Task instructions
Among the lines below, take the one holding "simpl in H. rewrite bool_decide_false in H.", the one holding "pose proof (of_kwargs_fields", and all lines between them. Set them down exactly.

-=-=-=-=-

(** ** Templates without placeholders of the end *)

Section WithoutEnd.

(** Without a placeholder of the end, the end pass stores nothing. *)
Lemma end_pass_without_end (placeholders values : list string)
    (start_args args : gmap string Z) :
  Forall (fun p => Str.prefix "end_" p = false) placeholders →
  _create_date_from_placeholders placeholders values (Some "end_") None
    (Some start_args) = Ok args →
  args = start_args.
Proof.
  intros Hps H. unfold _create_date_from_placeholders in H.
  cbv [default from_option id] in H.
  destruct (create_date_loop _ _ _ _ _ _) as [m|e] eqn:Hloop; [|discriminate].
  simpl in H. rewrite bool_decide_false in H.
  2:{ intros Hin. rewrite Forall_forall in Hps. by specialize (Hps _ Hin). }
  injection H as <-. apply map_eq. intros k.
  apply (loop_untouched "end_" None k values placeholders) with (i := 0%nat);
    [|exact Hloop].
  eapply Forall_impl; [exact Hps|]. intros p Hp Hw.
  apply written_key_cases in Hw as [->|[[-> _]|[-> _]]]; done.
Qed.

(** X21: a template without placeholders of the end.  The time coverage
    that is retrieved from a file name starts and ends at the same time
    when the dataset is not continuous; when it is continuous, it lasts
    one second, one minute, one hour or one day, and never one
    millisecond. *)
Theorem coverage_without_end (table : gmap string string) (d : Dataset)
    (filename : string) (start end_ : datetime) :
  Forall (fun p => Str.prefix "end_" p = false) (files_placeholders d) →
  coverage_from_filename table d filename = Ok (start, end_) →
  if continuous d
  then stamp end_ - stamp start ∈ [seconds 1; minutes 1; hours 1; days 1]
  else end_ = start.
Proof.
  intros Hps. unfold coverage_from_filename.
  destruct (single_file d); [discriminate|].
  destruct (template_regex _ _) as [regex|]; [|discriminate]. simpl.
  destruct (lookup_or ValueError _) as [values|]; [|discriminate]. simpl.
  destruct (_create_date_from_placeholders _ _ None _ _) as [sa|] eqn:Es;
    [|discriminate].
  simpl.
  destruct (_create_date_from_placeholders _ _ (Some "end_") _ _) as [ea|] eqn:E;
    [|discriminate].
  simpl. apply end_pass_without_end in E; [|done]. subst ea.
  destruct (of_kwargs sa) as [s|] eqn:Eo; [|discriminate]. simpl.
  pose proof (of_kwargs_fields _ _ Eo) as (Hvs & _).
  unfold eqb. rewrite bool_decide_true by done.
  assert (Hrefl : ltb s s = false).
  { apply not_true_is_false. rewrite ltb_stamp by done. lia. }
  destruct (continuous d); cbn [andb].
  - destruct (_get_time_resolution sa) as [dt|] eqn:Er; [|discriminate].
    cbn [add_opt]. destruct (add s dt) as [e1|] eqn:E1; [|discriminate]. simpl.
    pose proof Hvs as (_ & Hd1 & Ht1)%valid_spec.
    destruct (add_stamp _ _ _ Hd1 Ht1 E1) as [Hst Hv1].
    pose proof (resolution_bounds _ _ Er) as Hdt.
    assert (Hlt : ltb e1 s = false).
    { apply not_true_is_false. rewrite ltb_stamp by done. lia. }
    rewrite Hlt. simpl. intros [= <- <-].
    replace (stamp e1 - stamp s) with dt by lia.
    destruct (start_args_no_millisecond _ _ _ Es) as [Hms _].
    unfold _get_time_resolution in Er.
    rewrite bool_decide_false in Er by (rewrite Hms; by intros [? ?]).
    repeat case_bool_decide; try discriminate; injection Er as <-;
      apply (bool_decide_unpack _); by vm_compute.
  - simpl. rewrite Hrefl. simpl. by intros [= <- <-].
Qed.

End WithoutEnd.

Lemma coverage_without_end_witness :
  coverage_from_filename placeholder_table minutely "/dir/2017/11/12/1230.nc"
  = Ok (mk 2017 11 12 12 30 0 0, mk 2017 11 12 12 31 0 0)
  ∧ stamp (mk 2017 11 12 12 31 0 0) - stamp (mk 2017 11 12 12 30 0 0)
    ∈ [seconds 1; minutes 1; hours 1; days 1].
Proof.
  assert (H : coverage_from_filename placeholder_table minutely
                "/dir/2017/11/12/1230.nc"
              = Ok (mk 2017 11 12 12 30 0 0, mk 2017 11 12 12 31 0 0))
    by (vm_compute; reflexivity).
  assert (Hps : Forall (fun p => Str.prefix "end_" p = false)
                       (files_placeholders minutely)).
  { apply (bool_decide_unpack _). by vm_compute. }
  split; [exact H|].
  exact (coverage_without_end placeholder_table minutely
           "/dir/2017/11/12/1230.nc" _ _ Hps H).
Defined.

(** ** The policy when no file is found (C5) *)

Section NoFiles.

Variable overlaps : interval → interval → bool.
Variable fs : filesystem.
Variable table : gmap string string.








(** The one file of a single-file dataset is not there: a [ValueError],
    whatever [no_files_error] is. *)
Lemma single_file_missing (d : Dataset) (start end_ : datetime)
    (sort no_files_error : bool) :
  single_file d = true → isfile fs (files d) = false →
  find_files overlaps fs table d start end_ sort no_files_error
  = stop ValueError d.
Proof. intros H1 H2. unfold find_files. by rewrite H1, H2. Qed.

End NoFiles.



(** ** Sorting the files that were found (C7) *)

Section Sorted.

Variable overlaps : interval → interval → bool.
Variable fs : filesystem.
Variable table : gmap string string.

-=-=-=-=-

Answer for the task
  simpl in H. rewrite bool_decide_false in H.
  2:{ intros Hin. rewrite Forall_forall in Hps. by specialize (Hps _ Hin). }
  injection H as <-. apply map_eq. intros k.
  apply (loop_untouched "end_" None k values placeholders) with (i := 0%nat);
    [|exact Hloop].
  eapply Forall_impl; [exact Hps|]. intros p Hp Hw.
  apply written_key_cases in Hw as [->|[[-> _]|[-> _]]]; done.
Qed.

(** X21: a template without placeholders of the end.  The time coverage
    that is retrieved from a file name starts and ends at the same time
    when the dataset is not continuous; when it is continuous, it lasts
    one second, one minute, one hour or one day, and never one
    millisecond. *)
Theorem coverage_without_end (table : gmap string string) (d : Dataset)
    (filename : string) (start end_ : datetime) :
  Forall (fun p => Str.prefix "end_" p = false) (files_placeholders d) →
  coverage_from_filename table d filename = Ok (start, end_) →
  if continuous d
  then stamp end_ - stamp start ∈ [seconds 1; minutes 1; hours 1; days 1]
  else end_ = start.
Proof.
  intros Hps. unfold coverage_from_filename.
  destruct (single_file d); [discriminate|].
  destruct (template_regex _ _) as [regex|]; [|discriminate]. simpl.
  destruct (lookup_or ValueError _) as [values|]; [|discriminate]. simpl.
  destruct (_create_date_from_placeholders _ _ None _ _) as [sa|] eqn:Es;
    [|discriminate].
  simpl.
  destruct (_create_date_from_placeholders _ _ (Some "end_") _ _) as [ea|] eqn:E;
    [|discriminate].
  simpl. apply end_pass_without_end in E; [|done]. subst ea.
  destruct (of_kwargs sa) as [s|] eqn:Eo; [|discriminate]. simpl.
  pose proof (of_kwargs_fields _ _ Eo) as (Hvs & _).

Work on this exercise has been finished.